Saved data entries
==================================================
(** C25. What was prepared is what is returned.  When a native review was prepared, or found prepared,
    without a retry, its provider request owns the work on this item, head, reviewer revision, policy
    revision and target branch; and the same request asked for again in the database that this left is
    answered with the same provider request, thread, prompt, options and manifest, and changes nothing:
    nothing new is started.  It is assumed that the store reads the drafted manifest back. *)
Theorem prepared_review_returned actor data d r d1 :
  prepares actor data false d = Ok (r, d1) -> vp_retry_of data = None -> rows_ok d ->
  (forall m d2, drafted_manifest actor data d = Ok (m, d2) -> read_prepared (bl_sha256 (put_manifest m)) = Some m) ->
  prepares actor data false d1 = Ok (r, d1)
  /\ owned_work actor data d d1 r.
Proof.
  unfold _prepare at 1. intros H Hd Hok Hstore. apply bind_Ok in H as (? & ? & [Hv ->]%lift_Ok & H).
  assert (reviewer_prepare_valid data = true) as Hvalid by (by destruct (reviewer_prepare_valid data)).
  apply bind_Ok in H as (s & d0 & Hs & H). destruct (repeats_choose read_functions actor data false d s d0 d Hs ltac:(reflexivity)) as [-> _].
  apply bind_Ok in H as (dr & da & Hdr & H). destruct (snapshot_Ok _ _ _ _ _ Hdr Hok) as (Hoka & Ra & Hda).
  apply bind_Ok in H as (pr & db & Hpr & H). destruct (snapshot_Ok _ _ _ _ _ Hpr Hoka) as (Hokb & Rb & Hpb).
  apply bind_Ok in H as ([[existing n] data'] & dc & He & H). pose proof He as Hc. apply read_only in Hc as ->; [|frame].
  assert (forall d' n' data'', rows_ok d' -> remains db d' ->
    _existing_work read_prepared (lx_execution (se_live s)) data (_work_key (se_item s) dr pr) false d' = Ok ((Some r, n', data''), d') ->
    prepares actor data false d' = Ok (r, d') /\ owned_work actor data d d' r) as Hagain.
  { intros d' n' data'' Hok' Hr He'. assert (revision_of (se_descriptor s) d' dr) as Hdr' by (eapply revision_of_remains; [|exact Hda]; by etransitivity).
    assert (revision_of (se_policy s) d' pr) as Hpr' by (by eapply revision_of_remains). split.
    - eapply prepare_found; [done| |by apply snapshot_again..|exact He'].
      eapply (repeats_choose read_functions); [exact Hs|by etransitivity; [exact Ra|]; etransitivity].
    - apply existing_some in He' as (w & k & q & p & Hw & Hi & Hq & -> & Hp). exists s, dr, pr, w, k, q, p. by split_and!. }
  destruct existing as [r'|]; [apply ret_Ok in H as [-> ->]; eapply Hagain; [done|reflexivity|exact He]|].
  apply existing_none in He as ->; [|done].
  apply bind_Ok in H as (limits & dd & Hl & H). apply read_only in Hl as ->; [|frame].
  apply bind_Ok in H as ([m request] & de & Hm & H).
  destruct (extends_draft _ _ _ _ _ _ _ _ _ Hm Hokb) as [Hoke Re]. destruct (extends_prepare_native _ _ _ _ _ _ _ _ _ _ _ _ H Hoke) as [Hok1 R1].
  eapply Hagain; [done|by etransitivity|].
  eapply prepared_work_found; [exact H| |intros k b Hb; by apply (artifact_ok _ Hoke k b)|exact Hd].
  eapply Hstore. unfold drafted_manifest. apply bind_Ok. exists s, d. split; [exact Hs|]. apply bind_Ok. exists dr, da. split; [exact Hdr|].
  apply bind_Ok. exists pr, db. split; [exact Hpr|]. apply bind_Ok. exists (m, request), de. split; [exact Hm|]. by apply ret_Ok.
Qed.
End again.

(** ** Witness *)

Definition below_next {A} (d : DB) (m : gmap uid A) : bool := forallb (fun p => (p.1 <? db_next d)%positive) (map_to_list m).

Definition rows_ok_check (d : DB) : bool :=
  keyed_rows ar_id (tb_artifact d) && below_next d (tb_artifact d) && below_next d (tb_provider_thread d) && below_next d (tb_record_revision d)
  && forallb (fun p => forallb (fun q => negb (is_revision (rr_object_id q.2) (rr_object_revision q.2) p.2) || bool_decide (p.1 = q.1))
       (map_to_list (tb_record_revision d))) (map_to_list (tb_record_revision d)).

Lemma all_rows {A} (f : uid * A -> bool) (m : gmap uid A) : forallb f (map_to_list m) = true -> forall i a, m !! i = Some a -> f (i, a) = true.
Proof. rewrite forallb_forall. intros H i a Ha. by apply H, list_elem_of_In, elem_of_map_to_list. Qed.

Lemma rows_ok_checked d : rows_ok_check d = true -> rows_ok d.
Proof.
  unfold rows_ok_check. rewrite !andb_true_iff. intros [[[[H1 H2] H3] H4] H5].
  assert (forall A (m : gmap uid A), below_next d m = true -> forall i a, m !! i = Some a -> (i < db_next d)%positive) as Hn
    by (intros A m Hm i a Ha; apply Pos.ltb_lt, (all_rows _ _ Hm i a Ha)).
  split.
  - intros i a Ha. split; [exact (keyed_rows_spec ar_id _ H1 i a Ha)|exact (Hn _ _ H2 i a Ha)].
  - exact (Hn _ _ H3).
  - exact (Hn _ _ H4).
  - intros i j r q Hi Hj E1 E2. pose proof (all_rows _ _ (all_rows _ _ H5 i r Hi) j q Hj) as H. cbn in H.
    apply orb_true_iff in H as [H%negb_true_iff|H%bool_decide_eq_true]; [|done]. apply not_true_iff_false in H. by destruct H; apply is_revision_true.
Qed.

Definition sample_draft : M PreparedManifest := drafted_manifest no_functions zero_digest prompt_name sample_schema no_text agent asked_review.

Definition kept_manifest (sha : string) : option PreparedManifest := match sample_draft maintainer_db with Ok (m, _) => Some m | Err _ => None end.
==================================================
- [THE PROBLEM]
The entries need to be set down again in full, with no word changed.

- [WORKED SOLUTION]
(** C25. What was prepared is what is returned.  When a native review was prepared, or found prepared,
    without a retry, its provider request owns the work on this item, head, reviewer revision, policy
    revision and target branch; and the same request asked for again in the database that this left is
    answered with the same provider request, thread, prompt, options and manifest, and changes nothing:
    nothing new is started.  It is assumed that the store reads the drafted manifest back. *)
Theorem prepared_review_returned actor data d r d1 :
  prepares actor data false d = Ok (r, d1) -> vp_retry_of data = None -> rows_ok d ->
  (forall m d2, drafted_manifest actor data d = Ok (m, d2) -> read_prepared (bl_sha256 (put_manifest m)) = Some m) ->
  prepares actor data false d1 = Ok (r, d1)
  /\ owned_work actor data d d1 r.
Proof.
  unfold _prepare at 1. intros H Hd Hok Hstore. apply bind_Ok in H as (? & ? & [Hv ->]%lift_Ok & H).
  assert (reviewer_prepare_valid data = true) as Hvalid by (by destruct (reviewer_prepare_valid data)).
  apply bind_Ok in H as (s & d0 & Hs & H). destruct (repeats_choose read_functions actor data false d s d0 d Hs ltac:(reflexivity)) as [-> _].
  apply bind_Ok in H as (dr & da & Hdr & H). destruct (snapshot_Ok _ _ _ _ _ Hdr Hok) as (Hoka & Ra & Hda).
  apply bind_Ok in H as (pr & db & Hpr & H). destruct (snapshot_Ok _ _ _ _ _ Hpr Hoka) as (Hokb & Rb & Hpb).
  apply bind_Ok in H as ([[existing n] data'] & dc & He & H). pose proof He as Hc. apply read_only in Hc as ->; [|frame].
  assert (forall d' n' data'', rows_ok d' -> remains db d' ->
    _existing_work read_prepared (lx_execution (se_live s)) data (_work_key (se_item s) dr pr) false d' = Ok ((Some r, n', data''), d') ->
    prepares actor data false d' = Ok (r, d') /\ owned_work actor data d d' r) as Hagain.
  { intros d' n' data'' Hok' Hr He'. assert (revision_of (se_descriptor s) d' dr) as Hdr' by (eapply revision_of_remains; [|exact Hda]; by etransitivity).
    assert (revision_of (se_policy s) d' pr) as Hpr' by (by eapply revision_of_remains). split.
    - eapply prepare_found; [done| |by apply snapshot_again..|exact He'].
      eapply (repeats_choose read_functions); [exact Hs|by etransitivity; [exact Ra|]; etransitivity].
    - apply existing_some in He' as (w & k & q & p & Hw & Hi & Hq & -> & Hp). exists s, dr, pr, w, k, q, p. by split_and!. }
  destruct existing as [r'|]; [apply ret_Ok in H as [-> ->]; eapply Hagain; [done|reflexivity|exact He]|].
  apply existing_none in He as ->; [|done].
  apply bind_Ok in H as (limits & dd & Hl & H). apply read_only in Hl as ->; [|frame].
  apply bind_Ok in H as ([m request] & de & Hm & H).
  destruct (extends_draft _ _ _ _ _ _ _ _ _ Hm Hokb) as [Hoke Re]. destruct (extends_prepare_native _ _ _ _ _ _ _ _ _ _ _ _ H Hoke) as [Hok1 R1].
  eapply Hagain; [done|by etransitivity|].
  eapply prepared_work_found; [exact H| |intros k b Hb; by apply (artifact_ok _ Hoke k b)|exact Hd].
  eapply Hstore. unfold drafted_manifest. apply bind_Ok. exists s, d. split; [exact Hs|]. apply bind_Ok. exists dr, da. split; [exact Hdr|].
  apply bind_Ok. exists pr, db. split; [exact Hpr|]. apply bind_Ok. exists (m, request), de. split; [exact Hm|]. by apply ret_Ok.
Qed.
End again.

(** ** Witness *)

Definition below_next {A} (d : DB) (m : gmap uid A) : bool := forallb (fun p => (p.1 <? db_next d)%positive) (map_to_list m).

Definition rows_ok_check (d : DB) : bool :=
  keyed_rows ar_id (tb_artifact d) && below_next d (tb_artifact d) && below_next d (tb_provider_thread d) && below_next d (tb_record_revision d)
  && forallb (fun p => forallb (fun q => negb (is_revision (rr_object_id q.2) (rr_object_revision q.2) p.2) || bool_decide (p.1 = q.1))
       (map_to_list (tb_record_revision d))) (map_to_list (tb_record_revision d)).

Lemma all_rows {A} (f : uid * A -> bool) (m : gmap uid A) : forallb f (map_to_list m) = true -> forall i a, m !! i = Some a -> f (i, a) = true.
Proof. rewrite forallb_forall. intros H i a Ha. by apply H, list_elem_of_In, elem_of_map_to_list. Qed.

Lemma rows_ok_checked d : rows_ok_check d = true -> rows_ok d.
Proof.
  unfold rows_ok_check. rewrite !andb_true_iff. intros [[[[H1 H2] H3] H4] H5].
  assert (forall A (m : gmap uid A), below_next d m = true -> forall i a, m !! i = Some a -> (i < db_next d)%positive) as Hn
    by (intros A m Hm i a Ha; apply Pos.ltb_lt, (all_rows _ _ Hm i a Ha)).
  split.
  - intros i a Ha. split; [exact (keyed_rows_spec ar_id _ H1 i a Ha)|exact (Hn _ _ H2 i a Ha)].
  - exact (Hn _ _ H3).
  - exact (Hn _ _ H4).
  - intros i j r q Hi Hj E1 E2. pose proof (all_rows _ _ (all_rows _ _ H5 i r Hi) j q Hj) as H. cbn in H.
    apply orb_true_iff in H as [H%negb_true_iff|H%bool_decide_eq_true]; [|done]. apply not_true_iff_false in H. by destruct H; apply is_revision_true.
Qed.

Definition sample_draft : M PreparedManifest := drafted_manifest no_functions zero_digest prompt_name sample_schema no_text agent asked_review.

Definition kept_manifest (sha : string) : option PreparedManifest := match sample_draft maintainer_db with Ok (m, _) => Some m | Err _ => None end.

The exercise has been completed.